Memberikan informasi tersebut ditunjukkan, jelas terlihat bahwa beberapa polipeptida


disintesis akan berupa protein jika terdiri lebih dari satu polipeptida (satu jenis atau lebih dari satu
jenis polipeptida). Sarin (1985) menjelaskan bahwa protein terdiri lebih dari satu jenis polipeptida,
masing-masing polipeptida yang disintesis secara individual di bawah kendali gen sparate, dan
setelah sintesis polipeptida setiap protein merupakan akhir. Hari ini, formula dari satu gen-satu
enzim hipotesis polypeptida dilihat valid, namun berbagai penemuan lainnya telah dilaporkan.
Penemuan mereka merangsang kita untuk kembali mengevaluasi formula satu-satu gen hipotesis
polipeptida. Beberapa penemuan akan dibahas lebih lanjut.

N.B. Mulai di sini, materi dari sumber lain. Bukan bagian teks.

(* ===== verification/Circuit.v ===== *)
(** * The circuit breaker: [src/upstream/circuit.rs]

    The three atomics of the breaker and its [lookup] around an upstream whose
    answer is given, with the clock read where the code reads it: when a query
    arrives and when its answer is recorded.  Lookups are run one at a time. *)

From S2P Require Import Prelude DnsTypes.

Definition FAILURE_THRESHOLD : Z := 10.
Definition PROBE_INTERVAL_SECS : Z := 10.

Inductive BreakerState := Closed | Open | HalfOpen.

#[export] Instance BreakerState_eq_dec : EqDecision BreakerState.
Proof. solve_decision. Defined.

Record Breaker := { failures : Z; opened_at : Z; state_word : Z }.

Definition breaker_new : Breaker := {| failures := 0; opened_at := 0; state_word := 0 |}.

Definition breaker_state (b : Breaker) : BreakerState :=
  if (state_word b =? 0)%Z then Closed else if (state_word b =? 1)%Z then Open else HalfOpen.

Definition set_state (b : Breaker) (s : BreakerState) : Breaker :=
  {| failures := failures b; opened_at := opened_at b;
     state_word := match s with Closed => 0 | Open => 1 | HalfOpen => 2 end |}.

Definition set_failures (b : Breaker) (n : Z) : Breaker :=
  {| failures := n; opened_at := opened_at b; state_word := state_word b |}.

Definition set_opened_at (b : Breaker) (t : Z) : Breaker :=
  {| failures := failures b; opened_at := t; state_word := state_word b |}.

Definition record_success (b : Breaker) : Breaker :=
  let b := if (0 <? failures b)%Z then set_failures b 0 else b in
  if (state_word b =? 0)%Z then b else set_state b Closed.

Definition record_failure (b : Breaker) (now : Z) : Breaker :=
  let count := as_u32 (failures b + 1) in
  let b := set_failures b count in
  if (FAILURE_THRESHOLD <=? count)%Z then
    let b := set_state (set_opened_at b now) Open in
    if (FAILURE_THRESHOLD * 2 <? count)%Z then set_failures b FAILURE_THRESHOLD else b
  else b.

Definition should_probe (b : Breaker) (now : Z) : bool :=
  (PROBE_INTERVAL_SECS <=? saturating_sub now (opened_at b))%Z.

(** A query: when it arrives, what the upstream would answer, and when. *)
Record Query (R : Type) := { arrives : Z; answer : result DnsError R; answered : Z }.
Arguments arrives {R} q : rename.
Arguments answer {R} q : rename.
Arguments answered {R} q : rename.

(** [lookup], with whether the upstream was contacted. *)
Definition breaker_lookup {R} (b : Breaker) (q : Query R) : bool * result DnsError R * Breaker :=
  match breaker_state b with
  | Closed =>
    match answer q with
    | Ok resp => (true, Ok resp, record_success b)
    | Err e => (true, Err e, record_failure b (answered q))
    end
  | Open =>
    if should_probe b (arrives q) then
      let b := set_state b HalfOpen in
      match answer q with
      | Ok resp => (true, Ok resp, record_success b)
      | Err e => (true, Err e, set_state (set_opened_at b (answered q)) Open)
      end
    else (false, Err CircuitBreakerOpen, b)
  | HalfOpen => (false, Err CircuitBreakerOpen, b)
  end.

Fixpoint breaker_run {R} (b : Breaker) (qs : list (Query R)) : list (bool * result DnsError R) :=
  match qs with
  | [] => []
  | q :: qs => let '(contacted, r, b') := breaker_lookup b q in (contacted, r) :: breaker_run b' qs
  end.

(** ** The contract

    Closed with a count of consecutive failures, or open since a time. *)

Inductive Contract := CClosed (consecutive : Z) | COpen (since : Z).

Definition contract_step {R} (c : Contract) (q : Query R) : bool * result DnsError R * Contract :=
  match c with
  | CClosed n =>
    (true, answer q,
     if is_ok (answer q) then CClosed 0
     else if (n + 1 =? FAILURE_THRESHOLD)%Z then COpen (answered q) else CClosed (n + 1))
  | COpen since =>
    if (since + PROBE_INTERVAL_SECS <=? arrives q)%Z then
      (true, answer q, if is_ok (answer q) then CClosed 0 else COpen (answered q))
    else (false, Err CircuitBreakerOpen, COpen since)
  end.

Fixpoint contract_run {R} (c : Contract) (qs : list (Query R)) : list (bool * result DnsError R) :=
  match qs with
  | [] => []
  | q :: qs => let '(contacted, r, c') := contract_step c q in (contacted, r) :: contract_run c' qs
  end.

(** Between lookups the breaker is closed below the threshold or open. *)
Definition implements (b : Breaker) (c : Contract) : Prop :=
  match c with
  | CClosed n => state_word b = 0%Z ∧ failures b = n ∧ (0 ≤ n < FAILURE_THRESHOLD)%Z
  | COpen since => state_word b = 1%Z ∧ opened_at b = since ∧ (0 ≤ failures b)%Z
  end.

Lemma record_success_closes b : (0 ≤ failures b)%Z → implements (record_success b) (CClosed 0).
Proof.
  intros Hf. unfold record_success, FAILURE_THRESHOLD. destruct b as [f o w]. cbn [failures] in *.
  destruct (Z.ltb_spec 0 f); cbn; destruct (Z.eqb_spec w 0); cbn; unfold FAILURE_THRESHOLD; lia.
Qed.

Lemma record_failure_counts b n t :
  implements b (CClosed n) →
  implements (record_failure b t) (if (n + 1 =? FAILURE_THRESHOLD)%Z then COpen t else CClosed (n + 1)).
Proof.
  destruct b as [f o w]. cbn [implements failures state_word]. intros (-> & -> & Hn).
  unfold record_failure, FAILURE_THRESHOLD, as_u32 in *. cbn [failures]. rewrite Z.mod_small by lia.
  destruct (Z.leb_spec 10 (n + 1)), (Z.eqb_spec (n + 1) 10); try lia.
  - rewrite (proj2 (Z.ltb_ge _ _)) by lia. cbn. lia.
  - cbn. unfold FAILURE_THRESHOLD. lia.
Qed.

Lemma breaker_lookup_implements {R} b c (q : Query R) :
  implements b c →
  (breaker_lookup b q).1 = (contract_step c q).1 ∧ implements (breaker_lookup b q).2 (contract_step c q).2.
Proof.
  intros Hi. unfold breaker_lookup, breaker_state. destruct c as [n|since]; pose proof Hi as Hi'.
  - destruct Hi as (-> & Hf & Hn). cbn [contract_step Z.eqb]. destruct (answer q) as [resp|e]; cbn [is_ok fst snd].
    + split; [done|]. apply record_success_closes. lia.
    + split; [done|]. by apply record_failure_counts.
  - destruct Hi as (-> & Ho & Hf). cbn [contract_step Z.eqb]. unfold should_probe, saturating_sub. rewrite Ho.
    change (1 =? 1)%Z with true. cbn [Pos.eqb]. unfold PROBE_INTERVAL_SECS.
    destruct (Z.leb_spec 10 (Z.max 0 (arrives q - since))), (Z.leb_spec (since + 10) (arrives q)); try lia; [|done].
    destruct (answer q) as [resp|e]; cbn [is_ok fst snd]; (split; [done|]); [|done].
    by apply record_success_closes.
Qed.

Lemma breaker_run_implements {R} (qs : list (Query R)) b c :
  implements b c → breaker_run b qs = contract_run c qs.
Proof.
  revert b c; induction qs as [|q qs IH]; intros b c Hi; [done|]. cbn [breaker_run contract_run].
  destruct (breaker_lookup_implements b c q Hi) as [E Hi'].
  destruct (breaker_lookup b q) as [[k r] b'], (contract_step c q) as [[k' r'] c']. cbn [fst snd] in *.
  injection E as -> ->. f_equal. by apply IH.
Qed.

Definition contacts {R} (log : list (bool * result DnsError R)) : nat := length (List.filter fst log).

(** Queries one after the other, none answered after [until]. *)
Fixpoint in_sequence {R} (from until : Z) (qs : list (Query R)) : Prop :=
  match qs with
  | [] => True
  | q :: qs => (from ≤ arrives q ≤ answered q)%Z ∧ (answered q ≤ until)%Z ∧ in_sequence (answered q) until qs
  end.

Lemma contract_contacts {R} (qs : list (Query R)) c from until :
  in_sequence from until qs → (from ≤ until)%Z → Forall (fun q => is_ok (answer q) = false) qs →
  match c with
  | CClosed n => (0 ≤ n < 10)%Z → (Z.of_nat (contacts (contract_run c qs)) ≤ 10 - n + (until - from) / 10)%Z
  | COpen since => (since ≤ from)%Z → (Z.of_nat (contacts (contract_run c qs)) ≤ (until - since) / 10)%Z
  end.
Proof.
  revert c from. induction qs as [|q qs IH]; intros c from Hseq Hle Hdead.
  { destruct c as [n|since]; intros H; cbn; [pose proof (Z.div_pos (until - from) 10)|apply Z.div_pos]; lia. }
  destruct Hseq as (Ht & Hu & Hseq). rewrite Forall_cons in Hdead. destruct Hdead as [Hd Hdead].
  specialize (fun c => IH c (answered q) Hseq Hu Hdead). unfold contacts in *. cbn [contract_run contract_step].
  destruct c as [n|since]; intros Hc; cbn [contract_step]; unfold FAILURE_THRESHOLD, PROBE_INTERVAL_SECS; rewrite ?Hd.
  - cbn [List.filter fst length]. assert ((until - answered q) / 10 ≤ (until - from) / 10)%Z by (apply Z.div_le_mono; lia).
    destruct (Z.eqb_spec (n + 1) 10).
    + specialize (IH (COpen (answered q)) ltac:(lia)). lia.
    + specialize (IH (CClosed (n + 1)) ltac:(lia)). lia.
  - destruct (Z.leb_spec (since + 10) (arrives q)); rewrite ?Hd; cbn [List.filter fst length].
    + specialize (IH (COpen (answered q)) ltac:(lia)).
      assert ((until - answered q) / 10 ≤ (until - since - 1 * 10) / 10)%Z as Hm by (apply Z.div_le_mono; lia).
      replace (until - since - 1 * 10)%Z with (until - since + (-1) * 10)%Z in Hm by lia.
      rewrite Z.div_add in Hm by lia. lia.
    + apply (IH (COpen since)). lia.
Qed.

(** Run one lookup at a time, the breaker keeps its contract: ten
    consecutive failures open it, an open breaker refuses without contacting
    the upstream until ten seconds have passed, then lets one query through
    whose answer closes it or restarts the ten seconds, and a refusal changes
    nothing.  Hence an upstream that answers nothing between two times is
    contacted at most ten times plus once per ten seconds. *)
Theorem breaker_contract {R} (qs : list (Query R)) :
  breaker_run breaker_new qs = contract_run (CClosed 0) qs
  ∧ ∀ from until, in_sequence from until qs → (from ≤ until)%Z →
      Forall (fun q => is_ok (answer q) = false) qs →
      (Z.of_nat (contacts (breaker_run breaker_new qs)) ≤ 10 + (until - from) / 10)%Z.
Proof.
  assert (breaker_run breaker_new qs = contract_run (CClosed 0) qs) as E by by apply breaker_run_implements.
  split; [done|]. intros from until Hseq Hle Hdead. rewrite E.
  apply (contract_contacts qs (CClosed 0) from until Hseq Hle Hdead). lia.
Qed.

Penemuan Lain yang Terkait Dengan Hubungan Antara Gen Dan Sintesis Polipeptida

Penemuan lainnya akan disajikan untuk memudahkan kita mengevaluasi konsistensi " hipotesis
satu gen-satu polipeptida ". Penemuan mereka terbatas pada tingkat ekspresi gen terutama sampai
sintesis polipeptida.

a. Penataan ulang gen


Jumlah polipeptida yang dihasilkan tidak sesuai dengan jumlah gen yang tersedia. Di
organisme eukariot memiliki beberapa mekanisme untuk penataan ulang segmen DNA
dengan jalur kontrol. Pada manusia limffosit B seperti DNA berpotensi pada deferensiasi sel
yang memproduksi DNA rerangement

b. Transkrip splicing pada gen RNA

Gambar 10 menunjukan alternatif splicing dari transkripsi RNA inisial dari bovine preprotachykinin
gen. Proses ini melalui tahap transkripsi  pre mRNA  bermacam-macam gen bisa melakukan
splicing sehingga 1 gen bisa menghasilkan beberapa polipeptida

c. Gen yang tumpang tindih


Ada gen di dalam gen. 1 gen hanya mampu menghasilkan 1793 asam amino sehingga mampu
membentuk 5-6 protein tapi mampu menhasilkan berbagai macam protein dengan total lebih dari
2300 asam amino karena ada gen yang tumpang tindih. Ada 2 macam gen, 1) reading frame sama,
2) reading frame berbeda
Gambar 11 merupakan ilustrasi sekuen seven coding

Gambar 12 merupakan perbedaan antara reading frame 2 mRNA pada 2 gen yang tumpeng tindih

Gambar 4 merupakan ilustrasi 2 protein spesifik hanya dengan 1 gen

d. Tidak semua gen di transkrip menjadi mRNA


Karena tidak semua gen menghasilkan polipeptida, di sisi lain gen juga dapat menghasilkan
mRNA, fRNA, rRNA, sRNA.

REVIEW HIPOTESIS 1 GEN 1 POLIPEPTIDA


Hipotesis ini tidak disetujui/berlaku pada semua organisme dikarenakan paradigm molecular
genetic dapat berubah.
PERTANYAAN
1. Pada hipotesis 1 gen 1 polipeptida peneliti menyimpulkan bahwa hipotesis ini tidak
disetujui/berlaku bagi semua organisme, apakah dalam hal ini dibutuhkan hipotesis baru
yang dapat berlaku bagi semua organisme ?
Jawaban: Tidak, karena paradigma molecular genetic dapat selalu berubah apabila dibuat
hipotesis baru maka hal itu tidak akan berlaku dalam jangka yang lama
2. Mengapa hipotesis satu gen satu polipeptida tidak cocok pada semua organisme dari virus
dan juga organisme eukariotik?
Jawab: Hal tersebut dikarenakan tidak semua bagian dari gen ditranskrip mejadi mRNA
coding yang bertanggung jawab untuk biosintesis polipeptida. Misalnya pada eukariot,
terdapat gen yang mengkode pembentukan tRNA, rRNA, dan snRNA yang merupaka
produk akhir. Hipotesis satu gen-satu polipeptida tidak cocok untuk organisme eukariotik,
adanya lebih dari satu alternatif penyambungan ekson transkrip mRNA gen dalam
organisme eukariotik merupakan suatu bukti secara langsung dan eksplisit bahwa salah satu
kode gen mRNA dapat menentukan lebih dari satu jenis polipeptida.